[Problem requirements]
Restate word for word the span that opens with the line containing "usbDataStatus : list UsbDataStatus.t;" and closes with the final line of the data; give only those lines.

[Records for this task]
*** Block opens ***

(** ** The pending-forms badge *)

(** X12. [fetchPendingFormsCount] never rejects and sets the count exactly
    once: to the length of the queue when [getQueue] resolves with an
    array, and to 0 when it resolves with anything else or rejects. *)
Theorem pending_count_never_fails (queue : Error + Value) (b : Badge) :
  let outcome := runBadge queue fetchPendingFormsCount b in
  snd outcome = inr tt
  /\ pendingFormsCount (fst outcome)
     = match queue with
       | inr (JArr items) => List.length items
       | _ => 0%nat
       end
  /\ countUpdates (fst outcome)
     = (countUpdates b ++ [pendingFormsCount (fst outcome)])%list.
Proof.
  destruct queue as [e|[| |x|n|s|items|fields]]; cbn; repeat split.
Qed.

(** ** File names of the export *)

Lemma occurrences_app (c : ascii) (a b : string) :
  occurrences c (a ++ b) = (occurrences c a + occurrences c b)%nat.
Proof. induction a as [|x a IH]; cbn; [reflexivity|]. rewrite IH. lia. Qed.

Lemma replaced_has_no_separator (c : ascii) (s : string) :
  isSeparator c = true -> occurrences c (replaceColonsAndPeriods s) = 0%nat.
Proof.
  intros Hc. induction s as [|x s IH]; cbn; [reflexivity|]. rewrite IH.
  fold (isSeparator x). destruct (isSeparator x) eqn:Hx.
  - destruct (Ascii.eqb_spec "-"%char c) as [<-|]; [discriminate Hc | reflexivity].
  - destruct (Ascii.eqb_spec x c) as [->|]; [congruence | reflexivity].
Qed.

Lemma replaced_length (s : string) :
  String.length (replaceColonsAndPeriods s) = String.length s.
Proof. induction s as [|x s IH]; cbn; [reflexivity | now rewrite IH]. Qed.

Lemma string_length_app (a b : string) :
  String.length (a ++ b) = (String.length a + String.length b)%nat.
Proof. induction a as [|x a IH]; cbn; [reflexivity | now rewrite IH]. Qed.

(** X13. Whatever the timestamp, the export file name contains no colon and
    exactly one period, the one of the extension; it is the timestamp with
    "pending_forms_" before and ".json" after, 19 characters longer. *)
Theorem buildFileName_is_safe (isoNow : string) :
  occurrences ":" (buildFileName isoNow) = 0%nat
  /\ occurrences "." (buildFileName isoNow) = 1%nat
  /\ String.length (buildFileName isoNow) = (String.length isoNow + 19)%nat
  /\ exists stamp,
       buildFileName isoNow = "pending_forms_" ++ stamp ++ ".json"
       /\ String.length stamp = String.length isoNow.
Proof.
  unfold buildFileName. rewrite !occurrences_app, !string_length_app, replaced_length.
  rewrite !replaced_has_no_separator by reflexivity.
  repeat split; try (cbn; lia).
  exists (replaceColonsAndPeriods isoNow). split; [reflexivity | apply replaced_length].
Qed.

Lemma ascii_compare_refl (c : ascii) : Ascii.compare c c = Eq.
Proof. unfold Ascii.compare. apply N.compare_refl. Qed.

Lemma compare_refl (s : string) : String.compare s s = Eq.
Proof. induction s as [|c s IH]; cbn; [reflexivity|]. now rewrite ascii_compare_refl. Qed.

Lemma compare_app_l (p a b : string) :
  String.compare (p ++ a) (p ++ b) = String.compare a b.
Proof. induction p as [|c p IH]; cbn; [reflexivity|]. now rewrite ascii_compare_refl. Qed.

Lemma compare_app_r (a : string) :
  forall b s, String.length a = String.length b ->
              String.compare (a ++ s) (b ++ s) = String.compare a b.
Proof.
  induction a as [|x a IH]; intros [|y b] s H; cbn in *; try discriminate.
  - apply compare_refl.
  - destruct (Ascii.compare x y); try reflexivity. apply IH. now injection H.
Qed.

Lemma sameSeparators_length (a : string) :
  forall b, sameSeparators a b = true -> String.length a = String.length b.
Proof.
  induction a as [|x a IH]; intros [|y b] H; cbn in *; try discriminate.
  - reflexivity.
  - apply andb_prop in H. destruct H as (_ & H). now rewrite (IH b H).
Qed.

Lemma compare_replaced (a : string) :
  forall b, sameSeparators a b = true ->
            String.compare (replaceColonsAndPeriods a) (replaceColonsAndPeriods b)
            = String.compare a b.
Proof.
  induction a as [|x a IH]; intros [|y b] H; cbn in *; try discriminate.
  - reflexivity.
  - apply andb_prop in H. destruct H as (Hxy & H).
    fold (isSeparator x) (isSeparator y) in *.
    destruct (isSeparator x) eqn:Hx, (isSeparator y) eqn:Hy; cbn in Hxy;
      try (apply Ascii.eqb_eq in Hxy; subst y;
           rewrite ?Hx in Hy; try discriminate Hy;
           rewrite !ascii_compare_refl; now apply IH).
    destruct (Ascii.compare x y); try reflexivity. now apply IH.
Qed.

(** X14. The file names sort like the timestamps: for two timestamps of one
    length that differ at no colon and no period (as two ISO timestamps
    do), the file names compare as the timestamps do; in particular
    different timestamps give different file names. *)
Theorem buildFileName_is_sortable (a b : string) :
  sameSeparators a b = true ->
  String.compare (buildFileName a) (buildFileName b) = String.compare a b
  /\ (buildFileName a = buildFileName b -> a = b).
Proof.
  intros H.
  assert (Hc : String.compare (buildFileName a) (buildFileName b)
               = String.compare a b).
  { unfold buildFileName. rewrite compare_app_l, compare_app_r.
    - now apply compare_replaced.
    - rewrite !replaced_length. now apply sameSeparators_length. }
  split; [exact Hc|].
  intros E. apply String.compare_eq_iff. rewrite <- Hc, E. apply compare_refl.
Qed.

Lemma buildFileName_is_sortable_witness :
  String.compare (buildFileName "2025-01-02T03:04:05.678Z")
                 (buildFileName "2025-01-02T03:04:06.001Z") = Lt.
Proof.
  exact (proj1 (buildFileName_is_sortable "2025-01-02T03:04:05.678Z"
                  "2025-01-02T03:04:06.001Z" eq_refl)).
Defined.

(** ** The calls of one export *)

Lemma attempt_log {Fs : Type} (impl : Rnfs Fs) (fileName payload directory : string)
  (d : Disk Fs) :
  exists made,
    calls (fst (attempt impl fileName payload directory d)) = (calls d ++ made)%list
    /\ attemptLog fileName payload directory
         (match snd (attempt impl fileName payload directory d) with
          | inr _ => true
          | inl _ => false
          end) made.
Proof.
  unfold attempt, writeTo, attemptLog, when, bindM, call, perform, ret, throw.
  cbn [bind runFs handleFs].
  repeat match goal with
         | |- context [fsExists impl ?p ?f] =>
             destruct (fsExists impl p f) as [[?|[]] ?]; cbn
         | |- context [fsMkdir impl ?p ?f] =>
             destruct (fsMkdir impl p f) as [[?|[]] ?]; cbn
         | |- context [fsWriteFile impl ?p ?c ?f] =>
             destruct (fsWriteFile impl p c f) as [[?|[]] ?]; cbn
         end.
  all: eexists; split; [rewrite <- ?app_assoc; reflexivity|]; cbn.
  all: repeat match goal with |- _ /\ _ => split end; try lia; try discriminate.
  all: try (intros path contents H;
            repeat destruct H as [H|H]; try discriminate H; try contradiction;
            now injection H).
  - intros _. exists [Exists directory]. reflexivity.
  - intros _. exists [Exists directory; Mkdir directory]. reflexivity.
Qed.

Lemma writesOf_app (a b : list FsCall) :
  writesOf (a ++ b) = (writesOf a ++ writesOf b)%list.
Proof. apply filter_app. Qed.

Lemma tryDirectories_log {Fs : Type} (impl : Rnfs Fs) (fileName payload : string)
  (directories : list string) :
  forall (d : Disk Fs) (last : option Error),
  exists made,
    calls (fst (runFs impl (tryDirectories fileName payload directories last) d))
    = (calls d ++ made)%list
    /\ (List.length made <= 4 * List.length directories)%nat
    /\ (List.length (writesOf made) <= List.length directories)%nat
    /\ (forall path contents, In (WriteFile path contents) made -> contents = payload)
    /\ (forall filePath name directory,
          snd (runFs impl (tryDirectories fileName payload directories last) d)
          = inr (StatusSuccess filePath name directory) ->
          exists before,
            made = (before ++ [WriteFile filePath payload; Exists filePath])%list).
Proof.
  induction directories as [|directory rest IH]; intros d last.
  - exists []. cbn. rewrite app_nil_r. repeat split; try lia; try contradiction.
    discriminate.
  - rewrite tryDirectories_step.
    destruct (attempt_log impl fileName payload directory d)
      as (m1 & E1 & L1 & W1 & P1 & S1).
    pose proof (attempt_success impl fileName payload directory d) as Hst.
    destruct (attempt impl fileName payload directory d) as [d1 [error|st]];
      cbn [fst snd] in *.
    + destruct (IH (noteFailure "[Export] Failed to write to" d1) (Some error))
        as (m2 & E2 & L2 & W2 & P2 & S2).
      exists (m1 ++ m2)%list. rewrite E2. cbn [noteFailure calls]. rewrite E1.
      rewrite app_assoc, writesOf_app, !List.length_app. cbn [List.length].
      repeat split; try lia.
      * intros path contents H. apply in_app_or in H. destruct H; eauto.
      * intros filePath name dir H. destruct (S2 filePath name dir H) as (before & ->).
        exists (m1 ++ before)%list. now rewrite app_assoc.
    + exists m1. cbn [List.length]. repeat split; try lia; try assumption.
      intros filePath name dir H. injection H as ->.
      specialize (Hst d1 _ eq_refl). injection Hst as -> _ _.
      exact (S1 eq_refl).
Qed.
(** * USB Type-C HAL (device/google/gs201, usb/usb/Usb.cpp)

    A shallow embedding of the role-switch coordinator, the status
    aggregator and the uevent dispatcher of [Usb.cpp], together with
    the properties of the design document that can be decided on it.

    Conventions of the embedding:
    - sysfs nodes are a finite map from path to contents; a node that
      is absent from the map cannot be read;
    - every function that touches the [Usb] object, a file-scope
      global or the platform threads one [State] through a small
      state-and-fault monad;
    - the order in which a [std::unordered_map] is iterated, which the
      language leaves to the library, is taken from the platform;
    - what C++ leaves undefined or answers by terminating the process
      (indexing a vector out of range, reading an AIDL union through
      the wrong tag, an exception nobody catches) is a [Fault]. *)

From stdpp Require Import gmap strings list fin_maps sorting.
From Stdlib Require Import Ascii ZArith.

Local Open Scope string_scope.
Local Open Scope list_scope.

(** ** C and libbase string helpers *)

Module CStr.

(** [isspace] of the C locale. *)
Definition isspace (c : ascii) : bool :=
  let n := nat_of_ascii c in
  Nat.eqb n 32 || (Nat.leb 9 n && Nat.leb n 13).

Definition isdigit (c : ascii) : bool :=
  let n := nat_of_ascii c in Nat.leb 48 n && Nat.leb n 57.

Fixpoint ltrim (s : string) : string :=
  match s with
  | String c s' => if isspace c then ltrim s' else s
  | EmptyString => EmptyString
  end.

Fixpoint rtrim (s : string) : string :=
  match s with
  | EmptyString => EmptyString
  | String c s' =>
      match rtrim s' with
      | EmptyString => if isspace c then EmptyString else String c EmptyString
      | r => String c r
      end
  end.

(** [android::base::Trim]: strips white space at both ends. *)
Definition Trim (s : string) : string := rtrim (ltrim s).

(** [std::string::c_str] seen as a C string: the bytes before the
    first NUL. *)
Fixpoint c_str (s : string) : string :=
  match s with
  | EmptyString => EmptyString
  | String c s' => if Ascii.eqb c zero then EmptyString else String c (c_str s')
  end.

(** [strncmp (s, k, strlen (k)) == 0]. *)
Definition starts_with (k s : string) : bool := String.prefix k s.

(** [std::string::find] and [strstr]: offset of the first occurrence,
    [None] for [npos] / [NULL]. *)
Fixpoint find (needle hay : string) : option nat :=
  if String.prefix needle hay then Some 0
  else match hay with
       | EmptyString => None
       | String _ h => S <$> find needle h
       end.

Definition strstr (hay needle : string) : bool :=
  match find needle hay with Some _ => true | None => false end.

(** [std::string::substr (pos, count)] for [pos <= size]; [count] is a
    [size_t], taken here as the non-negative integer it holds. *)
Definition substr (s : string) (pos count : Z) : string :=
  let avail := (Z.of_nat (String.length s) - pos)%Z in
  String.substring (Z.to_nat pos) (Z.to_nat (Z.min count avail)) s.

Definition is_delim (delims : string) (c : ascii) : bool :=
  existsb (Ascii.eqb c) (String.list_ascii_of_string delims).

Fixpoint tokenize_from (delims cur s : string) : list string :=
  match s with
  | EmptyString => if String.eqb cur "" then [] else [cur]
  | String c s' =>
      if is_delim delims c
      then (if String.eqb cur "" then tokenize_from delims "" s'
            else cur :: tokenize_from delims "" s')
      else tokenize_from delims (cur +:+ String c "") s'
  end.

(** [android::base::Tokenize]: the maximal runs of non-delimiter
    characters, in order; empty tokens are never produced. *)
Definition Tokenize (s delims : string) : list string :=
  tokenize_from delims "" s.

Fixpoint skip_delims (delims s : string) : string :=
  match s with
  | String c s' => if is_delim delims c then skip_delims delims s' else s
  | EmptyString => EmptyString
  end.

Fixpoint take_token (delims s : string) : string :=
  match s with
  | String c s' => if is_delim delims c then "" else String c (take_token delims s')
  | EmptyString => EmptyString
  end.

(** First token handed out by [strtok (s, delims)]. *)
Definition strtok (s delims : string) : string :=
  take_token delims (skip_delims delims s).

Fixpoint digits_val (acc : Z) (s : string) : Z :=
  match s with
  | String c s' =>
      if isdigit c
      then digits_val (acc * 10 + (Z.of_nat (nat_of_ascii c) - 48)) s'
      else acc
  | EmptyString => acc
  end.

Definition INT_MIN : Z := (- 2 ^ 31)%Z.
Definition INT_MAX : Z := (2 ^ 31 - 1)%Z.

(** [std::stoi]: leading white space, an optional sign, decimal
    digits.  [None] stands for the exception it throws when there is
    no digit ([invalid_argument]) or the value does not fit an [int]
    ([out_of_range]). *)
Definition stoi (s : string) : option Z :=
  let s1 := ltrim s in
  let '(neg, s2) :=
    match s1 with
    | String "-" r => (true, r)
    | String "+" r => (false, r)
    | _ => (false, s1)
    end in
  match s2 with
  | String c _ =>
      if isdigit c then
        let v := digits_val 0 s2 in
        let v := if neg then (- v)%Z else v in
        if (INT_MIN <=? v)%Z && (v <=? INT_MAX)%Z then Some v else None
      else None
  | EmptyString => None
  end.

End CStr.

Import CStr.

(** ** AIDL enumerations used by the HAL *)

Module Status.
Inductive t := SUCCESS | ERROR | UNRECOGNIZED_ROLE | NOT_SUPPORTED.
#[global] Instance eq_dec : EqDecision t.
Proof. solve_decision. Defined.
End Status.

Module PortPowerRole.
Inductive t := NONE | SOURCE | SINK.
#[global] Instance eq_dec : EqDecision t.
Proof. solve_decision. Defined.
End PortPowerRole.

Module PortDataRole.
Inductive t := NONE | HOST | DEVICE.
#[global] Instance eq_dec : EqDecision t.
Proof. solve_decision. Defined.
End PortDataRole.

Module PortMode.
Inductive t := NONE | UFP | DFP | DRP | AUDIO_ACCESSORY | DEBUG_ACCESSORY.
#[global] Instance eq_dec : EqDecision t.
Proof. solve_decision. Defined.
End PortMode.

Module ComplianceWarning.
Inductive t := OTHER | DEBUG_ACCESSORY | BC_1_2 | MISSING_RP | INPUT_POWER_LIMITED
             | MISSING_DATA_LINES | ENUMERATION_FAIL | FLAKY_CONNECTION | UNRELIABLE_IO.
#[global] Instance eq_dec : EqDecision t.
Proof. solve_decision. Defined.
End ComplianceWarning.

Module UsbDataStatus.
Inductive t := ENABLED | DISABLED_DOCK_DEVICE_MODE | DISABLED_FORCE.
#[global] Instance eq_dec : EqDecision t.
Proof. solve_decision. Defined.
End UsbDataStatus.

Module PowerBrickStatus.
Inductive t := UNKNOWN | CONNECTED | NOT_CONNECTED.
#[global] Instance eq_dec : EqDecision t.
Proof. solve_decision. Defined.
End PowerBrickStatus.

Module ContaminantProtectionMode.
Inductive t := FORCE_DISABLE.
End ContaminantProtectionMode.

Module ContaminantProtectionStatus.
Inductive t := NONE | FORCE_DISABLE.
End ContaminantProtectionStatus.

Module ContaminantDetectionStatus.
Inductive t := NOT_SUPPORTED | DISABLED | NOT_DETECTED | DETECTED.
End ContaminantDetectionStatus.

(** The AIDL union [PortRole]: one of three enumerations, told apart by
    its tag.  [set<tag>] replaces the whole value (and so the tag);
    [get<tag>] is only defined on the matching tag, the generated
    accessor ends the process on any other. *)
Module PortRole.
Inductive Tag := powerRole | dataRole | mode.
#[global] Instance Tag_eq_dec : EqDecision Tag.
Proof. solve_decision. Defined.

Inductive t :=
| of_powerRole (r : PortPowerRole.t)
| of_dataRole (r : PortDataRole.t)
| of_mode (m : PortMode.t).
#[global] Instance eq_dec : EqDecision t.
Proof. solve_decision. Defined.

Definition getTag (r : t) : Tag :=
  match r with
  | of_powerRole _ => powerRole
  | of_dataRole _ => dataRole
  | of_mode _ => mode
  end.

Definition get_powerRole (r : t) : option PortPowerRole.t :=
  match r with of_powerRole x => Some x | _ => None end.
Definition get_dataRole (r : t) : option PortDataRole.t :=
  match r with of_dataRole x => Some x | _ => None end.
Definition get_mode (r : t) : option PortMode.t :=
  match r with of_mode x => Some x | _ => None end.
End PortRole.

(** ** Port status *)

Record PortStatus := mkPortStatus {
  portName : string;
  currentDataRole : PortDataRole.t;
  currentPowerRole : PortPowerRole.t;
  currentMode : PortMode.t;
  canChangeMode : bool;
  canChangeDataRole : bool;
  canChangePowerRole : bool;
  supportedModes : list PortMode.t;
  supportedContaminantProtectionModes : list ContaminantProtectionMode.t;
  supportsEnableContaminantPresenceProtection : bool;
  contaminantProtectionStatus : ContaminantProtectionStatus.t;
  supportsEnableContaminantPresenceDetection : bool;
  contaminantDetectionStatus : ContaminantDetectionStatus.t;
  usbDataStatus : list UsbDataStatus.t;
  powerTransferLimited : bool;
  powerBrickStatus : PowerBrickStatus.t;
  supportsComplianceWarnings : bool;
  complianceWarnings : list ComplianceWarning.t;
}.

*** Block closes ***

[Solved exercise]
  usbDataStatus : list UsbDataStatus.t;
  powerTransferLimited : bool;
  powerBrickStatus : PowerBrickStatus.t;
  supportsComplianceWarnings : bool;
  complianceWarnings : list ComplianceWarning.t;
}.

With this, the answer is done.